Volume 656: debated on Wednesday 13 March 2019

[Sir Christopher Chope in the Chair]

I beg to move,

That this House has considered Child Trust Funds.

It is very nice to see you in the Chair, Sir Christopher. I am pleased to have secured this debate on child trust funds—a landmark Labour policy set up by Gordon Brown in 2005 to give every young person a financial asset.

Child trust funds were closed to new accounts by the coalition Government in 2011. When Gordon Brown launched them in 2005, he said:

“Our aim is a Britain of ambition and aspiration where not just some but all children have the best possible start in life. The Child Trust Fund is designed to ensure every child has assets and wealth and that no child is left out.”

Unfortunately, it seems that lots of children are being left out. Child trust funds provided a tax-free savings account, with Government contributions to children born between 1 September 2002 and 2 January 2011. Under the scheme, the child is allowed to manage the account when they become 16, but can withdraw money only when they reach 18 years of age. The funds will mature on 1 September 2020.
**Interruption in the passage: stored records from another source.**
Lemma NoDup_fmap_inj_on {B} (f : A → B) l :
  NoDup l → (∀ x y, x ∈ l → y ∈ l → f x = f y → x = y) → NoDup (f <$> l).
Proof.
  induction 1 as [|x l Hx Hl IH]; intros Hinj; csimpl; constructor.
  - intros (y & Hf & Hy)%list_elem_of_fmap. apply Hx.
    replace x with y; [done|]. symmetry. apply Hinj; set_solver.
  - apply IH. intros ????. apply Hinj; set_solver.
Qed.

Lemma NoDup_fmap_elem {B} (f : A → B) l x y :
  NoDup (f <$> l) → x ∈ l → y ∈ l → f x = f y → x = y.
Proof.
  induction l as [|z l IH]; csimpl; [set_solver|].
  rewrite NoDup_cons. intros [Hz Hnd] Hx Hy Hf.
  apply elem_of_cons in Hx as [->|Hx]; apply elem_of_cons in Hy as [->|Hy];
    [done| | |by apply IH].
  - destruct Hz. rewrite Hf. by apply list_elem_of_fmap_2.
  - destruct Hz. rewrite <-Hf. by apply list_elem_of_fmap_2.
Qed.

Lemma filter_fmap {B} (P : B → Prop) `{∀ x, Decision (P x)} (g : A → B) (l : list A) :
  filter P (g <$> l) = g <$> filter (λ x, P (g x)) l.
Proof.
  induction l as [|x l IH]; [done|]. csimpl. rewrite !filter_cons, IH. by destruct (decide _).
Qed.

Lemma Forall2_impl_l {B} (P Q : A → B → Prop) l (k : list B) :
  Forall2 P l k → (∀ x y, x ∈ l → P x y → Q x y) → Forall2 Q l k.
Proof. induction 1 as [|x y l k Hxy _ IH]; intros HPQ; constructor; [|apply IH; intros]; apply HPQ; set_solver. Qed.
End lists.

(** ** Automation *)

Create HintDb kelda.
#[export] Hint Resolve wp_ret : kelda.

Tactic Notation "case_bool" "as" simple_intropattern(pat) :=
  match goal with
  | |- context [bool_decide ?P] => destruct (bool_decide_reflect P) as pat
  end.
Tactic Notation "case_bool" := case_bool as [?|?].

(** Evaluate the boolean tests that the hypotheses decide. *)
Ltac solve_bd := first [done | congruence | lia | tauto].
Ltac simpl_bd :=
  repeat match goal with
  | |- context [bool_decide ?P] =>
    first [ rewrite (bool_decide_eq_true_2 P) by solve_bd
          | rewrite (bool_decide_eq_false_2 P) by solve_bd ]
  end.

(** Prove a decidable closed goal by evaluation. *)
Ltac vm_decide :=
  match goal with
  | |- ?P => let d := constr:(_ : Decision P) in
             refine (@bool_decide_unpack P d _); vm_compute; exact I
  end.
The scheme was designed to provide a financial cushion for young people as they entered adult life, while building their skills and confidence in money management. As I said, child trust funds were closed to new accounts in 2011, but they remain live and continue to gain value through market growth and family contributions. Today, the Chancellor of the Exchequer announced the continuation of their tax-free status. There are now 6 million such accounts, worth an astonishing £9.3 billion in total, but shockingly the Government have lost more than 1 million of the account holders; their accounts are worth £1.5 billion. What a blunder! The Government have failed to run the scheme properly.

I congratulate my hon. Friend on securing the debate. Does she share my concern that, when I have tabled written parliamentary questions asking for the number of lost accounts by social class or nation and region, the Minister does not know? He also does not know how much he has allocated in additional resources. Does that not show a lack of political will to identify that, and to get the money to the poorest children in the country?
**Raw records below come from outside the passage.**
(* ===== verification/Blueprint.v ===== *)
(** * Package blueprint: the policy language's deployment representation

    The data types of [src/blueprint/blueprint.go] and the functions on
    [ContainerValue].  Parsing the JSON text itself is Go's encoding/json and
    running the user's JavaScript is node, neither of which is modelled. *)

From S2P Require Import Prelude.

Definition PublicInternetLabel : string := "public".

(** [ContainerValue] wraps an [interface{}] that should be a string or a
    [Secret]; [OtherValue] stands for any other dynamic type (such as nil). *)
Inductive ContainerValue :=
  | StringValue (s : string)
  | SecretValue (NameOfSecret : string)
  | OtherValue.
#[export] Instance ContainerValue_eq_dec : EqDecision ContainerValue.
Proof. solve_decision. Defined.

(** [blueprint.Placement] *)
Record bpPlacement := mk_bpPlacement {
  bpp_TargetContainer : string;
  bpp_Exclusive : bool;
  bpp_Provider : string;
  bpp_Size : string;
  bpp_Region : string;
  bpp_FloatingIP : string;
}.
#[export] Instance bpPlacement_eq_dec : EqDecision bpPlacement.
Proof. solve_decision. Defined.

(** [blueprint.Image] *)
Record bpImage := mk_bpImage {
  bpi_Name : string;
  bpi_Dockerfile : string;
}.
#[export] Instance bpImage_eq_dec : EqDecision bpImage.
Proof. solve_decision. Defined.

#[export] Program Instance bpImage_countable : Countable bpImage :=
  inj_countable' (λ i, (bpi_Name i, bpi_Dockerfile i)) (λ p, mk_bpImage p.1 p.2) _.
Next Obligation. by intros []. Qed.

(** [blueprint.VolumeMount] *)
Record VolumeMount := mk_VolumeMount {
  vm_VolumeName : string;
  vm_MountPath : string;
}.
#[export] Instance VolumeMount_eq_dec : EqDecision VolumeMount.
Proof. solve_decision. Defined.

(** [blueprint.Container] *)
Record bpContainer := mk_bpContainer {
  bpc_ID : string;
  bpc_Image : bpImage;
  bpc_Command : list string;
  bpc_Env : gmap string ContainerValue;
  bpc_FilepathToContent : gmap string ContainerValue;
  bpc_Hostname : string;
  bpc_Privileged : bool;
  bpc_VolumeMounts : list VolumeMount;
}.
#[export] Instance bpContainer_eq_dec : EqDecision bpContainer.
Proof. solve_decision. Defined.

(** [blueprint.Volume] *)
Record Volume := mk_Volume {
  vol_Name : string;
  vol_Type : string;
  vol_Conf : gmap string string;
}.
#[export] Instance Volume_eq_dec : EqDecision Volume.
Proof. solve_decision. Defined.

(** [blueprint.LoadBalancer] *)
Record bpLoadBalancer := mk_bpLoadBalancer {
  bpl_Name : string;
  bpl_Hostnames : list string;
}.
#[export] Instance bpLoadBalancer_eq_dec : EqDecision bpLoadBalancer.
Proof. solve_decision. Defined.

(** [blueprint.Connection] *)
Record bpConnection := mk_bpConnection {
  bpcn_From : list string;
  bpcn_To : list string;
  bpcn_MinPort : Z;
  bpcn_MaxPort : Z;
}.
#[export] Instance bpConnection_eq_dec : EqDecision bpConnection.
Proof. solve_decision. Defined.

(** [blueprint.Machine] *)
Record bpMachine := mk_bpMachine {
  bpm_Provider : string;
  bpm_Role : string;
  bpm_Size : string;
  bpm_DiskSize : Z;
  bpm_Region : string;
  bpm_SSHKeys : list string;
  bpm_FloatingIP : string;
  bpm_Preemptible : bool;
}.
#[export] Instance bpMachine_eq_dec : EqDecision bpMachine.
Proof. solve_decision. Defined.

(** [blueprint.Blueprint] *)
Record bpBlueprint := mk_bpBlueprint {
  bp_Containers : list bpContainer;
  bp_LoadBalancers : list bpLoadBalancer;
  bp_Connections : list bpConnection;
  bp_Placements : list bpPlacement;
  bp_Machines : list bpMachine;
  bp_Volumes : list Volume;
  bp_AdminACL : list string;
  bp_Namespace : string;
}.
#[export] Instance bpBlueprint_eq_dec : EqDecision bpBlueprint.
Proof. solve_decision. Defined.

Definition empty_blueprint : bpBlueprint := mk_bpBlueprint [] [] [] [] [] [] [] "".

Definition NewSecret (name : string) : ContainerValue := SecretValue name.
Definition NewString (str : string) : ContainerValue := StringValue str.

(** [DivideContainerValues] splits a map of values into the plain strings and
    the secret names; the loop runs in the order [n]. *)
Definition divideStep (acc : outcome (gmap string string * gmap string string))
    (nv : string * ContainerValue) : outcome (gmap string string * gmap string string) :=
  let! (rawStrings, secrets) := acc in
  match nv.2 with
  | StringValue val => Ok (<[nv.1 := val]> rawStrings, secrets)
  | SecretValue val => Ok (rawStrings, <[nv.1 := val]> secrets)
  | OtherValue => Panic "unreached"
  end.

Definition DivideContainerValues `{MapOrder} (n : nat) (vs : gmap string ContainerValue)
    : outcome (gmap string string * gmap string string) :=
  foldl divideStep (Ok (∅, ∅)) (range n vs).

(** [ContainerValue.String] *)
Definition ContainerValue_String (cv : ContainerValue) : string :=
  match cv with
  | StringValue v => v
  | SecretValue v => "Secret: " +:+ v
  | OtherValue => "<nil>"
  end.

(** ** Properties *)

(** The loop keeps, for the values seen so far, exactly the split it returns. *)
Lemma divideStep_loop (l : list (string * ContainerValue)) (raw sec : gmap string string) :
  NoDup l.*1 → OtherValue ∉ l.*2 →
  ∃ raw' sec' : gmap string string, foldl divideStep (Ok (raw, sec)) l = Ok (raw', sec') ∧
    ∀ k, k ∉ l.*1 ∧ raw' !! k = raw !! k ∧ sec' !! k = sec !! k ∨
      (∃ v, (k, StringValue v) ∈ l ∧ raw' !! k = Some v ∧ sec' !! k = sec !! k) ∨
      (∃ v, (k, SecretValue v) ∈ l ∧ sec' !! k = Some v ∧ raw' !! k = raw !! k).
Proof.
  revert raw sec. induction l as [|[k0 cv] l IH]; intros raw sec Hnd Ho; simpl in *.
  { exists raw, sec. split; [done|]. intros k. left. split; [set_solver|done]. }
  apply NoDup_cons in Hnd as [Hk0 Hnd]. apply not_elem_of_cons in Ho as [Hcv Ho].
  assert (∀ cv, (k0, cv) ∉ l) as Hk0'.
  { intros cv' Hin. by apply (list_elem_of_fmap_2 fst) in Hin. }
  destruct cv as [v|v|]; [| |done]; simpl.
  - destruct (IH (<[k0:=v]> raw) sec Hnd Ho) as (r' & s' & -> & Hspec).
    exists r', s'. split; [done|]. intros k. specialize (Hspec k).
    destruct (decide (k = k0)) as [->|Hne];
      rewrite ?lookup_insert_eq, ?lookup_insert_ne in Hspec by done; set_solver.
  - destruct (IH raw (<[k0:=v]> sec) Hnd Ho) as (r' & s' & -> & Hspec).
    exists r', s'. split; [done|]. intros k. specialize (Hspec k).
    destruct (decide (k = k0)) as [->|Hne];
      rewrite ?lookup_insert_eq, ?lookup_insert_ne in Hspec by done; set_solver.
Qed.

(** on values that are strings or secrets, [DivideContainerValues] does not
    panic and splits the map exactly: the first result holds the plain strings,
    the second the secret names, in any iteration order. *)
Theorem DivideContainerValues_correct `{MapOrder} n (vs : gmap string ContainerValue) :
  (∀ k, vs !! k ≠ Some OtherValue) →
  ∃ raw sec, DivideContainerValues n vs = Ok (raw, sec) ∧
    ∀ k, raw !! k = match vs !! k with Some (StringValue v) => Some v | _ => None end ∧
         sec !! k = match vs !! k with Some (SecretValue v) => Some v | _ => None end.
Proof.
  intros Ho.
  destruct (divideStep_loop (range n vs) ∅ ∅) as (raw & sec & Heq & Hspec).
  { apply NoDup_range_fst. }
  { intros [k Hk]%range_vals. by apply (Ho k). }
  exists raw, sec. split; [exact Heq|]. intros k.
  destruct (Hspec k) as [(Hk & Hr & Hs)|[(v & Hin & Hr & Hs)|(v & Hin & Hs & Hr)]].
  - destruct (vs !! k) as [v|] eqn:Hv; [|by rewrite Hr, Hs].
    destruct Hk. apply (elem_of_range n) in Hv.
    by apply (list_elem_of_fmap_2 fst) in Hv.
  - apply elem_of_range in Hin. by rewrite Hin, Hr, Hs.
  - apply elem_of_range in Hin. by rewrite Hin, Hr, Hs.
Qed.

Lemma DivideContainerValues_correct_witness :
  ∃ raw sec, DivideContainerValues 0
      (<["PW":=SecretValue "pw"]> (<["USER":=StringValue "bob"]> ∅)) = Ok (raw, sec) ∧
    raw !! "USER" = Some "bob" ∧ sec !! "PW" = Some "pw".
Proof.
  destruct (DivideContainerValues_correct 0
    (<["PW":=SecretValue "pw"]> (<["USER":=StringValue "bob"]> ∅))) as (raw & sec & Heq & Hk).
  - intros k. rewrite !lookup_insert, lookup_empty. by repeat case_decide.
  - exists raw, sec. split; [exact Heq|]. split; [apply (Hk "USER")|apply (Hk "PW")].
Defined.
Absolutely. I did not know about my hon. Friend’s parliamentary questions, but I find that astonishing. The figures that I will present come from the Share Foundation.

There are now 6 million accounts worth £9.3 billion, but 6% of the accounts held by children in the top 15% of the income distribution have been lost. In total, those have a value of £213 million. Some 14% of accounts in middle-income families—where Her Majesty’s Revenue and Customs cannot link them up with the family—have a value of £540 million. There is no contact information for four in 10 of the children from families on child tax credits—the worst-off, struggling families, in the lowest 15% of the income distribution. The Share Foundation tells me that, on top of that, another 40% have been contacted but have not responded.

There are therefore between 400,000 and 800,000 children with accounts valued at £1,600—a lost value of £710 million, or even £1.4 billion. That is completely disgraceful. Losing £1,000 may not seem like a lot to a Treasury Minister, on a salary of £100,000 a year, but to most families in my constituency it is a fortune that could pay a young person’s rent as a student for several months, or for a course, or for driving lessons.

My hon. Friend is making an excellent speech. I have to declare an interest: both my children received child trust funds when they were born. That started the pathway for us to save for them for when they are 18. It is a terrible scandal. The Government should recompense all the families who missed out, and look at the accrued interest and compensate them fully for everything that they have lost.

The money is in the accounts but the families have not accessed them and do not know about them, so what the Government need to do is link them up. The Chancellor had an opportunity in his spring statement this afternoon, but he failed to take it. The whole purpose of the scheme was redistributive. The wealthiest children were given a Government contribution of £250 at the outset and middle-income children were given £500, but poorer children and children with disabilities got more. They got it in two chunks that totalled an average of £920.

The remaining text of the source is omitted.